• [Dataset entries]
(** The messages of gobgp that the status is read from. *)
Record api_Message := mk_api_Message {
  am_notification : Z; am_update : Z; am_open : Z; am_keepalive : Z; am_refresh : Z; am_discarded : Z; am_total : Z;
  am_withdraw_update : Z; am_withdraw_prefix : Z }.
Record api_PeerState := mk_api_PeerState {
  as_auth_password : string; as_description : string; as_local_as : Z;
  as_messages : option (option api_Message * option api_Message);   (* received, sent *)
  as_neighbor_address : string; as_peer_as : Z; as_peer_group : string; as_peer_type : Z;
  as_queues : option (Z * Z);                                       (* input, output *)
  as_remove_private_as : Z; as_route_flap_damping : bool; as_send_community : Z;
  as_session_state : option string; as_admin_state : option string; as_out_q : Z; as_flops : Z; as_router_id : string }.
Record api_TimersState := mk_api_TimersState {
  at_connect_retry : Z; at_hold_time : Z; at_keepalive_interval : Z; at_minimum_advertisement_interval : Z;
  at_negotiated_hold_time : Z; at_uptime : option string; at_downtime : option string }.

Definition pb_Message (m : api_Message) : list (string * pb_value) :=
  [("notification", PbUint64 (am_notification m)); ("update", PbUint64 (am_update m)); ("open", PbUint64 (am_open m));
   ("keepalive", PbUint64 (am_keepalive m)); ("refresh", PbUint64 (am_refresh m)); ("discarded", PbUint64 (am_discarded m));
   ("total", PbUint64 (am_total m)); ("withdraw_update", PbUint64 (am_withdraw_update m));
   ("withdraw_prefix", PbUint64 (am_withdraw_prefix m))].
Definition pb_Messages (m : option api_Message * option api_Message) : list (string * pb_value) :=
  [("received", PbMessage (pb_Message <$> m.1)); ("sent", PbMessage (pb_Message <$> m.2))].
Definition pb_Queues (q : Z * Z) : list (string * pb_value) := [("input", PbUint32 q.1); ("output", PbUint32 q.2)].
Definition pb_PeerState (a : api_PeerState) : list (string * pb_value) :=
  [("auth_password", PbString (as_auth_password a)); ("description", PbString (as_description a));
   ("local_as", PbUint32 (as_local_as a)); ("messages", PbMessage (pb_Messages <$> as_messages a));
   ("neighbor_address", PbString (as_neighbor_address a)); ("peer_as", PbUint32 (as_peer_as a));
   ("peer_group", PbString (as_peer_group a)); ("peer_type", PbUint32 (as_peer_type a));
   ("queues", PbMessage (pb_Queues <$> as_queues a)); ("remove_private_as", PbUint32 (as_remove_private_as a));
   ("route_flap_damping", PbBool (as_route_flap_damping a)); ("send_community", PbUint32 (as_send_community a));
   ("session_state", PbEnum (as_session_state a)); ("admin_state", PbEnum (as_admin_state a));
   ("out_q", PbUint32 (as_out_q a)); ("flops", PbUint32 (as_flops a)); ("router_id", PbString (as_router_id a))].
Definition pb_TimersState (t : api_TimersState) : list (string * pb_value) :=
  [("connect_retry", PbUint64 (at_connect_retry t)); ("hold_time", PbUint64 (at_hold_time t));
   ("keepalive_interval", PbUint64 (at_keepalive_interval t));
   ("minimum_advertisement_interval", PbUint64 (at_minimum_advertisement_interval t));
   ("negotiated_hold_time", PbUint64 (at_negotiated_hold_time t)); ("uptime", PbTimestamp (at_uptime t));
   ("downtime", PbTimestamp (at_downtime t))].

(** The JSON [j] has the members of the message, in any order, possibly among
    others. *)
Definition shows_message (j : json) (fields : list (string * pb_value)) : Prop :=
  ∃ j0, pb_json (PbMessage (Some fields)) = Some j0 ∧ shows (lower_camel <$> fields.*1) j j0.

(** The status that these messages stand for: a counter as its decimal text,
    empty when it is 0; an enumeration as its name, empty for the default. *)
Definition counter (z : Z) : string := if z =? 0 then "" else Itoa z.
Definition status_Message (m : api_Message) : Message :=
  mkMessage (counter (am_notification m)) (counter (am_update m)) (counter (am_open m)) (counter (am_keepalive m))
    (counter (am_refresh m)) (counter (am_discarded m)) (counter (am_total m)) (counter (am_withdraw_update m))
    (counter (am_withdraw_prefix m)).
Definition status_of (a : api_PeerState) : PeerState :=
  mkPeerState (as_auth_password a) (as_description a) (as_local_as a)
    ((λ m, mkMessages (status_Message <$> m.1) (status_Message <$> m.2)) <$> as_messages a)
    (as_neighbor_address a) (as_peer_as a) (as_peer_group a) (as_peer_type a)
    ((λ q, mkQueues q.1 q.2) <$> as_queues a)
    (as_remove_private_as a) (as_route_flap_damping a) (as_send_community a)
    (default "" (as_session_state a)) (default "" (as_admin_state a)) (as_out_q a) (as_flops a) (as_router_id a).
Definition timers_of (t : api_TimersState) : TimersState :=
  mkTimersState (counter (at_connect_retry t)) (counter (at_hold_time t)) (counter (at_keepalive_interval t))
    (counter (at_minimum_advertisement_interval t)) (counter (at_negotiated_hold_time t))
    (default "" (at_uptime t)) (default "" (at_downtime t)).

• [Problem description]
Could you set down, exactly as written, the lines above between the one holding "<$> as_messages a));" and the one holding "Definition shows_message (j", inclusive, and nothing more?

• [Answer box]
   ("local_as", PbUint32 (as_local_as a)); ("messages", PbMessage (pb_Messages <$> as_messages a));
   ("neighbor_address", PbString (as_neighbor_address a)); ("peer_as", PbUint32 (as_peer_as a));
   ("peer_group", PbString (as_peer_group a)); ("peer_type", PbUint32 (as_peer_type a));
   ("queues", PbMessage (pb_Queues <$> as_queues a)); ("remove_private_as", PbUint32 (as_remove_private_as a));
   ("route_flap_damping", PbBool (as_route_flap_damping a)); ("send_community", PbUint32 (as_send_community a));
   ("session_state", PbEnum (as_session_state a)); ("admin_state", PbEnum (as_admin_state a));
   ("out_q", PbUint32 (as_out_q a)); ("flops", PbUint32 (as_flops a)); ("router_id", PbString (as_router_id a))].
Definition pb_TimersState (t : api_TimersState) : list (string * pb_value) :=
  [("connect_retry", PbUint64 (at_connect_retry t)); ("hold_time", PbUint64 (at_hold_time t));
   ("keepalive_interval", PbUint64 (at_keepalive_interval t));
   ("minimum_advertisement_interval", PbUint64 (at_minimum_advertisement_interval t));
   ("negotiated_hold_time", PbUint64 (at_negotiated_hold_time t)); ("uptime", PbTimestamp (at_uptime t));
   ("downtime", PbTimestamp (at_downtime t))].

(** The JSON [j] has the members of the message, in any order, possibly among
    others. *)
Definition shows_message (j : json) (fields : list (string * pb_value)) : Prop :=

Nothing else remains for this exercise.